Рюхин сконфузился до того, что не посмел поднять глаза на вежливого доктора. Но тот ничуть не обиделся, а привычным, ловким жестом снял очки, приподняв полу халата, спрятал их в задний карман брюк, а затем спросил у Ивана:
– Сколько вам лет?
– Подите вы все от меня к чертям, в самом деле! – грубо закричал Иван и отвернулся.
– Почему же вы сердитесь? Разве я сказал вам что-нибудь неприятное?
– Мне двадцать три года, – возбужденно заговорил Иван, – и я подам жалобу на вас всех. А на тебя в особенности, гнида! – отнесся он отдельно к Рюхину.
– А на что же вы хотите пожаловаться?
– На то, что меня, здорового человека, схватили и силой приволокли в сумасшедший дом! – в гневе ответил Иван.
Здесь Рюхин всмотрелся в Ивана и похолодел: решительно никакого безумия не было у того в глазах. Из мутных, как они были в Грибоедове, они превратились в прежние, ясные.
«Батюшки! – испуганно подумал Рюхин. – Да он и впрямь нормален? Вот чепуха какая! Зачем же мы, в самом деле, сюда-то его притащили? Нормален, нормален, только рожа расцарапана…»
– Вы находитесь, – спокойно заговорил врач, присаживаясь на белый табурет на блестящей ноге, – не в сумасшедшем доме, а в клинике, где вас никто не станет задерживать, если в этом нет надобности.
Иван Николаевич покосился недоверчиво, но все же пробурчал:
– Слава те господи! Нашелся наконец один нормальный среди идиотов, из которых первый – балбес и бездарность Сашка!
– Кто этот Сашка-бездарность? – осведомился врач.
– А вот он, Рюхин! – ответил Иван и ткнул грязным пальцем в направлении Рюхина.
Тот вспыхнул от негодования.
«Это он мне вместо спасибо! – горько подумал он. – За то, что я принял в нем участие! Вот уж, действительно, дрянь!»

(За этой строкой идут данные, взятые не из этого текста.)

Fixpoint zip_arith (f : cell -> cell -> exc cell) (s1 s2 : Series)
  : exc Series :=
  match s1, s2 with
  | (l, x) :: s1', (_, y) :: s2' =>
      v <- f x y ;; r <- zip_arith f s1' s2' ;; Ok ((l, v) :: r)
  | _, _ => Ok []
  end.

Definition series_binop (op : num -> num -> num)
    (str_op : option (string -> string -> string)) (s1 s2 : Series)
  : exc Series :=
  let '(l, r) := align s1 s2 in zip_arith (cell_arith op str_op) l r.

Definition series_scalar_op (op : num -> num -> num) (s : Series) (c : num)
  : exc Series :=
  mapM (fun '(l, x) => v <- cell_arith_scalar op x c ;; Ok (l, v)) s.

(** [s1 + s2], [s1 - s2], [s1 / s2], [s * c], [s / c] *)
Definition series_add : Series -> Series -> exc Series :=
  series_binop nadd (Some String.append).
Definition series_sub : Series -> Series -> exc Series :=
  series_binop nsub None.
Definition series_div : Series -> Series -> exc Series :=
  series_binop ndiv None.
Definition series_mul_scalar : Series -> num -> exc Series :=
  series_scalar_op nmul.
Definition series_div_scalar : Series -> num -> exc Series :=
  series_scalar_op ndiv.

(** [np.abs(s)] *)
Definition np_abs (s : Series) : exc Series :=
  mapM (fun '(l, x) =>
          match x with
          | CNum a => Ok (l, CNum (nabs a))
          | CStr _ => Raise TypeError
          end) s.

(** [s > c]: the boolean values, in the order of [s]. *)
Definition series_gt_scalar (s : Series) (c : num) : exc (list bool) :=
  mapM (fun '(_, x) =>
          match x with
          | CNum a => Ok (ngt a c)
          | CStr _ => Raise TypeError
          end) s.

(** [np.where(cond, x, y)] with a scalar [y]: by position, on the values. *)
Fixpoint np_where (cond : list bool) (x : list cell) (y : num)
  : exc (list cell) :=
  match cond, x with
  | [], [] => Ok []
  | c :: cond', v :: x' =>
      r <- np_where cond' x' y ;; Ok ((if c then v else CNum y) :: r)
  | _, _ => Raise ValueError
  end.

(** [np.square(a)] *)
Definition np_square (a : list cell) : exc (list cell) :=
  mapM (fun x =>
          match x with
          | CNum v => Ok (CNum (nmul v v))
          | CStr _ => Raise TypeError
          end) a.

(** [np.sum(a)] *)
Fixpoint np_sum_from (acc : num) (a : list cell) : exc num :=
  match a with
  | [] => Ok acc
  | CNum v :: a' => np_sum_from (nadd acc v) a'
  | CStr _ :: _ => Raise TypeError
  end.

Definition np_sum (a : list cell) : exc num := np_sum_from (Fin 0) a.

(* ------------------------------------------------------------------ *)
(** ** [_calculate_ssr] *)

Definition epsilon : num := Fin (1 # 1000000000).

(** Lines 43 to 51 of the source: the relative residuals of the predicted
    values against the data, squared and summed. *)
Definition sum_squared_residuals (data_params predicted_params : Series)
  : exc num :=
  s <- series_add data_params predicted_params ;;
  denominator <- series_div_scalar s (Fin 2) ;;
  absolute <- np_abs denominator ;;
  cond <- series_gt_scalar absolute epsilon ;;
  difference <- series_sub predicted_params data_params ;;
  quotient <- series_div difference denominator ;;
  residuals <- np_where cond (values quotient) (Fin 0) ;;
  squared_residuals <- np_square residuals ;;
  np_sum squared_residuals.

– Типичный кулачок по своей психологии, – заговорил Иван Николаевич, которому, очевидно, приспичило обличать Рюхина, – и притом кулачок, тщательно маскирующийся под пролетария. Посмотрите на его постную физиономию и сличите с теми звучными стихами, которые он сочинил к первому числу! Хе-хе-хе… «Взвейтесь!» да «развейтесь!»… а вы загляните к нему внутрь – что он там думает… вы ахнете! – И Иван Николаевич зловеще рассмеялся.
Намек на то, что прототипом Рюхина является В. Маяковский: именно у него есть стихотворение со строчками «Довольно маяться. Маем размайся!»
Рюхин тяжело дышал, был красен и думал только об одном, что он отогрел у себя на груди змею, что он принял участие в том, кто оказался на поверку злобным врагом. И главное, и поделать ничего нельзя было: не ругаться же с душевнобольным!
– А почему вас, собственно, доставили к нам? – спросил врач, внимательно выслушав обличения Бездомного.
– Да черт их возьми, олухов! Схватили, связали какими-то тряпками и поволокли в грузовике!
– Позвольте вас спросить, вы почему в ресторан пришли в одном белье?
– Ничего тут нету удивительного, – ответил Иван, – пошел я купаться на Москву-реку, ну и попятили мою одежу, а эту дрянь оставили! Не голым же мне по Москве идти! Надел что было, потому что спешил в ресторан к Грибоедову.
Врач вопросительно поглядел на Рюхина, и тот хмуро пробормотал:
– Ресторан так называется.
– Ага, – сказал врач, – а почему так спешили? Какое-нибудь деловое свидание?
– Консультанта я ловлю, – ответил Иван Николаевич и тревожно оглянулся.
– Какого консультанта?
– Вы Берлиоза знаете? – спросил Иван многозначительно.
– Это… композитор?
Иван расстроился.
– Какой там композитор? Ах да… Да нет! Композитор – это однофамилец Миши Берлиоза.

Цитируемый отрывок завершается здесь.